Ify Aniebo

Santé | Nigeria

Boursier New Voices 2016

Ify

Pendant leur enfance au Nigeria, Ify Aniebo et sa meilleure amie adoraient les bandes dessinées. À l'âge de 7 ans, les deux filles sont tombées malades du paludisme et ont été admises à l'hôpital. Toutes deux ont reçu des injections de chloroquine, le médicament antipaludique de première intention à l'époque. Seule Ify a survécu, et elle ne comprenait pas pourquoi.

Utilisant sa bande dessinée préférée, les X-Men, comme analogie, l'ami de son père lui a expliqué qu'il était probable que son amie ait été infectée par une nouvelle souche du parasite du paludisme qui avait muté pour échapper au traitement. Au début des années 2000, les souches résistantes aux médicaments étaient devenues si répandues qu'elles rendaient la chloroquine inefficace.

“Pour moi, comprendre comment les parasites pouvaient devenir de petits X-Men était extraordinaire. Ce n'était pas quelque chose qui arrivait simplement dans une bande dessinée.

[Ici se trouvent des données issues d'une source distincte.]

(* ===== verification/Threads.v ===== *)
(** * Threads: requests that interleave

    The operations of the guild service as the server runs them: a request is
    a goroutine, and between two of its statements any other request may run.
    A [thread] is a program cut at its statements; the threads of
    [src/internal/features/guild/service.go] are written statement by
    statement, and [ThreadsFacts] shows that a thread that runs alone is the
    definition of [Guild].  A helper of several statements
    ([assignEveryoneRole], [removeEveryoneRole], [buildJoinResult]) is left in
    one piece: nothing proved depends on where it would be cut. *)
From S2P Require Import Prelude Realtime Store Queries Authz Guild.

(** ** Programs in pieces *)
Inductive thread (A : Type) :=
  | Done (o : outcome A)
  | Await (m : World → thread A * World).
Arguments Done {_} _. Arguments Await {_} _.

Fixpoint run {A} (t : thread A) (w : World) : outcome A * World :=
  match t with
  | Done o => (o, w)
  | Await m => let (t', w') := m w in run t' w'
  end.

(** Induction: what holds of the rest of a program after every first piece. *)
Definition thread_induction {A} (P : thread A → Prop) (done : ∀ o, P (Done o))
    (await : ∀ m, (∀ w, P (m w).1) → P (Await m)) : ∀ t, P t :=
  fix go t :=
    match t with
    | Done o => done o
    | Await m => await m (λ w, match m w as r return P r.1 with (t', _) => go t' end)
    end.

(** One statement, and what follows it. *)
Definition after {A B} (m : GoM World B) (k : B → thread A) : thread A :=
  Await (λ w,
    match m w with
    | (Ok b, w') => (k b, w')
    | (Err e, w') => (Done (Err e), w')
    | (Panic, w') => (Done Panic, w')
    end).
Definition finish {B} (m : GoM World B) : thread unit := after m (λ _, Done (Ok tt)).

(** The requests in progress and the world they share: any one of them goes
    on by one piece. *)
Definition pool : Type := list (thread unit) * World.
Inductive pool_step : pool → pool → Prop :=
  | PoolStep before m after t w w' : m w = (t, w') →
      pool_step (before ++ Await m :: after, w) (before ++ t :: after, w').

(** ** The requests of the guild service *)
Section Requests.
Context `{Env} `{!UuidText}.
Import GuildService.

(** [JoinGuild] from its first write on: the membership, the count of the
    invite, the rest. *)
Definition join_rest (userID : uuid) (inviteCode : string) (invite : Invite) : thread unit :=
  after (ignore (Queries.RecordInviteUse inviteCode (i_guild_id invite) userID
                   (i_creator_id invite))) (λ _,
  after (assignEveryoneRole (i_guild_id invite) userID) (λ _,
  after (publishGuildEvent (i_guild_id invite) GUILD_EVENT_MEMBER_ADD
           [("user_id", uuid_print userID)]) (λ _,
  finish (buildJoinResult (i_guild_id invite))))).
Definition join_count (userID : uuid) (inviteCode : string) (invite : Invite) : thread unit :=
  after (ignore (Queries.IncrementInviteUses inviteCode)) (λ _, join_rest userID inviteCode invite).
Definition join_commit (userID : uuid) (inviteCode : string) (invite : Invite) : thread unit :=
  after (Queries.AddGuildMember (i_guild_id invite) userID "" (Some inviteCode)
           (Some (i_creator_id invite)) ?> ErrorfW "failed to add guild member: %w") (λ _,
  join_count userID inviteCode invite).

Definition JoinGuild_thread (userID : uuid) (inviteCode : string) : thread unit :=
  after (Queries.GetInvite inviteCode ?> (λ _, ErrInviteNotFound)) (λ invite,
  after (invite_expired invite) (λ expired,
  after (_ ← ensure (negb expired) ErrInviteExpired;
         _ ← ensure (negb (invite_exhausted invite)) ErrInviteMaxUses;
         try (Queries.GetBan (i_guild_id invite) userID)) (λ ban,
  after (_ ← ensure (match ban with inr _ => false | inl _ => true end) ErrUserBanned;
         try (Queries.GetGuildMember (i_guild_id invite) userID)) (λ member,
  match member with
  | inr _ => finish (buildJoinResult (i_guild_id invite))
  | inl _ => join_commit userID inviteCode invite
  end)))).

Definition LeaveGuild_thread (userID guildID : uuid) : thread unit :=
  after (Queries.GetGuildByID guildID ?> guild_not_found) (λ guild,
  after (_ ← ensure (negb (uuid_eqb (g_owner_id guild) userID)) ErrOwnerCannotLeave;
         Queries.GetGuildMember guildID userID ?> (λ _, ErrNotGuildMember)) (λ _,
  after (Queries.RemoveGuildMember guildID userID) (λ _,
  after (removeEveryoneRole guildID userID) (λ _,
  finish (publishGuildEvent guildID GUILD_EVENT_MEMBER_REMOVE [("user_id", uuid_print userID)]))))).

Definition KickMember_thread (callerID guildID targetID : uuid) : thread unit :=
  after (Authz.CanKick (uuid_print callerID) (uuid_print guildID)) (λ ok,
  after (_ ← ensure ok ErrInsufficientPermissions;
         Authz.CanActOn (uuid_print callerID) (uuid_print targetID) (uuid_print guildID)) (λ outranks,
  after (_ ← ensure outranks ErrInsufficientPermissions;
         Queries.GetGuildByID guildID ?> guild_not_found) (λ guild,
  after (_ ← ensure (negb (uuid_eqb (g_owner_id guild) targetID)) ErrCannotKickOwner;
         Queries.GetGuildMember guildID targetID ?> (λ _, ErrMemberNotFound)) (λ _,
  after (Queries.RemoveGuildMember guildID targetID) (λ _,
  after (removeEveryoneRole guildID targetID) (λ _,
  finish (publishGuildEvent guildID GUILD_EVENT_MEMBER_REMOVE [("user_id", uuid_print targetID)]))))))).

Definition BanMember_thread (callerID guildID targetID : uuid) (reason : string) : thread unit :=
  after (Authz.CanBan (uuid_print callerID) (uuid_print guildID)) (λ ok,
  after (_ ← ensure ok ErrInsufficientPermissions;
         Authz.CanActOn (uuid_print callerID) (uuid_print targetID) (uuid_print guildID)) (λ outranks,
  after (_ ← ensure outranks ErrInsufficientPermissions;
         Queries.GetGuildByID guildID ?> guild_not_found) (λ guild,
  after (_ ← ensure (negb (uuid_eqb (g_owner_id guild) targetID)) ErrCannotBanOwner;
         ignore (Queries.RemoveGuildMember guildID targetID)) (λ _,
  after (Queries.CreateBan guildID targetID reason ?> ErrorfW "failed to create ban: %w") (λ _,
  after (removeEveryoneRole guildID targetID) (λ _,
  finish (publishGuildEvent guildID GUILD_EVENT_MEMBER_BAN
            [("user_id", uuid_print targetID); ("reason", reason)]))))))).

Definition TransferOwnership_thread (callerID guildID newOwnerID : uuid) : thread unit :=
  after (Queries.GetGuildByID guildID ?> guild_not_found) (λ guild,
  after (_ ← ensure (uuid_eqb (g_owner_id guild) callerID) ErrNotGuildOwner;
         Queries.GetGuildMember guildID newOwnerID ?> (λ _, ErrMemberNotFound)) (λ _,
  after (Queries.TransferGuildOwnership guildID newOwnerID
           ?> ErrorfW "failed to transfer ownership: %w") (λ _,
  finish (publishGuildEvent guildID GUILD_EVENT_UPDATE
            [("transferred_to", uuid_print newOwnerID)])))).
End Requests.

Cela arrive vraiment”, a déclaré Ify, qui est devenue généticienne moléculaire parce qu'elle était obsédée par la compréhension de l'ADN, la façon dont il affecte le superpouvoir de mutation du parasite du paludisme et la manière dont les scientifiques peuvent l'arrêter.

Elle intègre actuellement les données génomiques dans le système de surveillance du paludisme du Nigeria, qui ne recense actuellement que 16% des cas de paludisme dans le pays et qui est mis en œuvre pendant l'enquête nationale sur les indicateurs du paludisme (MIS), qui n'a lieu que tous les quatre ans. Son objectif est de faire des données génomiques un élément essentiel de la stratégie d'élimination du paludisme au Nigeria, de faire de la surveillance un exercice annuel et d'étendre leur utilité à d'autres maladies.

Elle a recueilli 10 000 échantillons de sang d'enfants dans les 36 États du Nigeria. Ces échantillons feront l'objet d'un séquençage génétique qui permettra d'identifier, de suivre et de contrôler les parasites du paludisme qui deviennent résistants aux médicaments. Enfin, les données seront partagées dans un tableau de bord facile à comprendre afin de permettre aux responsables de la santé publique de prendre des décisions fondées sur des données probantes.

“J'essaie de changer la façon dont nous envisageons l'utilisation des données génomiques pour prendre des décisions, non seulement en ce qui concerne le paludisme, mais aussi pour avoir un impact durable sur d'autres maladies infectieuses”, a déclaré M. Ify.

Ify a déménagé au Royaume-Uni à l'âge de 11 ans. Vingt-cinq ans plus tard, elle est retournée au Nigéria, malgré un environnement de recherche difficile. Les pannes d'électricité interrompent les séquençages, l'approvisionnement en fournitures de laboratoire est coûteux et lent, les embouteillages volent des heures de productivité et l'inflation galopante comprime son budget. Mais elle est là où elle veut être.

“Je suis à la fois britannique et nigériane. Il m'était très difficile d'ignorer les problèmes qui se posaient là-bas alors que j'avais clairement des idées sur les solutions possibles”, a-t-elle déclaré. “Ce n'était tout simplement pas quelque chose que je pouvais ignorer.”